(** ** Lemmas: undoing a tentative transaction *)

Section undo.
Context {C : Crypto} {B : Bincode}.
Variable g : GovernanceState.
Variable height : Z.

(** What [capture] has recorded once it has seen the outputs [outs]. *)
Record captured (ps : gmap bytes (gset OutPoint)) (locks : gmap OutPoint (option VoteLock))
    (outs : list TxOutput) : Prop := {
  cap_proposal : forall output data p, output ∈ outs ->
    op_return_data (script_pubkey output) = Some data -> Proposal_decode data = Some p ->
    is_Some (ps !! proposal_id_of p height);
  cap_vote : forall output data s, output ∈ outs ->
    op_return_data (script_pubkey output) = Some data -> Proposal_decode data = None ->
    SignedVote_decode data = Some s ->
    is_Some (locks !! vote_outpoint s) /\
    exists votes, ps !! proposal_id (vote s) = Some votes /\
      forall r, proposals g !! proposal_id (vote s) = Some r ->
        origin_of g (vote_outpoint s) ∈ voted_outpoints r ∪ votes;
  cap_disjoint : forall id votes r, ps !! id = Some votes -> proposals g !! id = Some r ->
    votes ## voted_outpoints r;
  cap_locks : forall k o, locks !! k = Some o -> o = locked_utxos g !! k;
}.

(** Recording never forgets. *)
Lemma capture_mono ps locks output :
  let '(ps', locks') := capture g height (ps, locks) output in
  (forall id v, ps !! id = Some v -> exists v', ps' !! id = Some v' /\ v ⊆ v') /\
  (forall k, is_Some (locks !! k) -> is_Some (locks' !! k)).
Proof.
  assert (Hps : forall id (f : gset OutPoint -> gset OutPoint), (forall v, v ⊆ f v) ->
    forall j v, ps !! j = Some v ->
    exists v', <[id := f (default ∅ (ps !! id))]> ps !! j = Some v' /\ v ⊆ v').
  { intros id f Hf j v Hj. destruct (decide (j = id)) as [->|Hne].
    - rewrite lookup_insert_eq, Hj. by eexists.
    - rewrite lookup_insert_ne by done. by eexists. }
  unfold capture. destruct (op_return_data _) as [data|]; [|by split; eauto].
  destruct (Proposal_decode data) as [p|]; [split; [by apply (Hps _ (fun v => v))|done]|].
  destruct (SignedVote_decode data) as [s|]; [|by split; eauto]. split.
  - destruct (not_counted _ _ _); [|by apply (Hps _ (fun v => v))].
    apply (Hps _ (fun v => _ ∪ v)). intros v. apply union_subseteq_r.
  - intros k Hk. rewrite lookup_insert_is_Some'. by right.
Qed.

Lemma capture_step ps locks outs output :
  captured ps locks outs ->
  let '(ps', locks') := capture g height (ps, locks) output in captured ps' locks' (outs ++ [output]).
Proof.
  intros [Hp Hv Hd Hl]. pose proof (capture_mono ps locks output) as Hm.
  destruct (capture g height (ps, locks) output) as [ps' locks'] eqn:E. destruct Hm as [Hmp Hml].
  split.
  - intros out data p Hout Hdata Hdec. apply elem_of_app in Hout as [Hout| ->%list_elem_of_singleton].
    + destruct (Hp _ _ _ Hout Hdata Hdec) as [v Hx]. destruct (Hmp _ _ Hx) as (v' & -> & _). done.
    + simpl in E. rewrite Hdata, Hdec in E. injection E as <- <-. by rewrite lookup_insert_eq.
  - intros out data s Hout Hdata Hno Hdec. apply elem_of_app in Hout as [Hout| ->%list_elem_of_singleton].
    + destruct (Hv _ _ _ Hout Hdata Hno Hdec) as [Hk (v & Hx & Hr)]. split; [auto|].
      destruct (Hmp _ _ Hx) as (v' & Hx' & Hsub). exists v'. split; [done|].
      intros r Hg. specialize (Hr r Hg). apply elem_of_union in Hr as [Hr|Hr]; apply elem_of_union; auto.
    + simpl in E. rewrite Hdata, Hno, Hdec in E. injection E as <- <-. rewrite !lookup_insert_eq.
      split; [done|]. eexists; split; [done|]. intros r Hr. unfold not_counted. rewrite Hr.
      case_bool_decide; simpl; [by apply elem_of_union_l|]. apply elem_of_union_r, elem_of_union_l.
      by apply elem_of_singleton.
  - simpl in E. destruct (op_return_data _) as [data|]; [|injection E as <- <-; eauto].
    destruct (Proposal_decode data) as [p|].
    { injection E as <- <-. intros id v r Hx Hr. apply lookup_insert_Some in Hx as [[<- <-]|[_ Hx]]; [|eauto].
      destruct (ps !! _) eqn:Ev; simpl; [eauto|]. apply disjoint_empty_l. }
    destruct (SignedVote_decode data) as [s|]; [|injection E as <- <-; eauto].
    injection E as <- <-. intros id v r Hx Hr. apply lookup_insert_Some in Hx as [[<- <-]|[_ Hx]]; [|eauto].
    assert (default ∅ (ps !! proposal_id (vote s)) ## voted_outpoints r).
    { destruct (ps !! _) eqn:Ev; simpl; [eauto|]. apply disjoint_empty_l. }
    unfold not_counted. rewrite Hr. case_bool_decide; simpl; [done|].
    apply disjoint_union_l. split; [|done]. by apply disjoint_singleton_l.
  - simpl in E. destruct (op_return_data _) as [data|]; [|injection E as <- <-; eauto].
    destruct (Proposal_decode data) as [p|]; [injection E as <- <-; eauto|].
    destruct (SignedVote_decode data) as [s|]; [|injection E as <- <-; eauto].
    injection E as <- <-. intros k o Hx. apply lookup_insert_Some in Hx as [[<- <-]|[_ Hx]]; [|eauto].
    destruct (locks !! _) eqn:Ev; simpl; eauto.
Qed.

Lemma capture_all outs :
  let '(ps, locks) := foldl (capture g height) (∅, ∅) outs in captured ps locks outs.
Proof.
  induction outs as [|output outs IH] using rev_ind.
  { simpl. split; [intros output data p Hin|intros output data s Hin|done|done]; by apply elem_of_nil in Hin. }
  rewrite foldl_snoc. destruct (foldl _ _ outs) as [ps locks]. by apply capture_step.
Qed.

○ ○ ○ ○

| Work task |
Reprint exactly the lines above that start at the one with "destruct (capture g" and end at the one with "Hr)]. split; [auto|].", keeping both and adding none.

| Exercise answer |
  destruct (capture g height (ps, locks) output) as [ps' locks'] eqn:E. destruct Hm as [Hmp Hml].
  split.
  - intros out data p Hout Hdata Hdec. apply elem_of_app in Hout as [Hout| ->%list_elem_of_singleton].
    + destruct (Hp _ _ _ Hout Hdata Hdec) as [v Hx]. destruct (Hmp _ _ Hx) as (v' & -> & _). done.
    + simpl in E. rewrite Hdata, Hdec in E. injection E as <- <-. by rewrite lookup_insert_eq.
  - intros out data s Hout Hdata Hno Hdec. apply elem_of_app in Hout as [Hout| ->%list_elem_of_singleton].
    + destruct (Hv _ _ _ Hout Hdata Hno Hdec) as [Hk (v & Hx & Hr)]. split; [auto|].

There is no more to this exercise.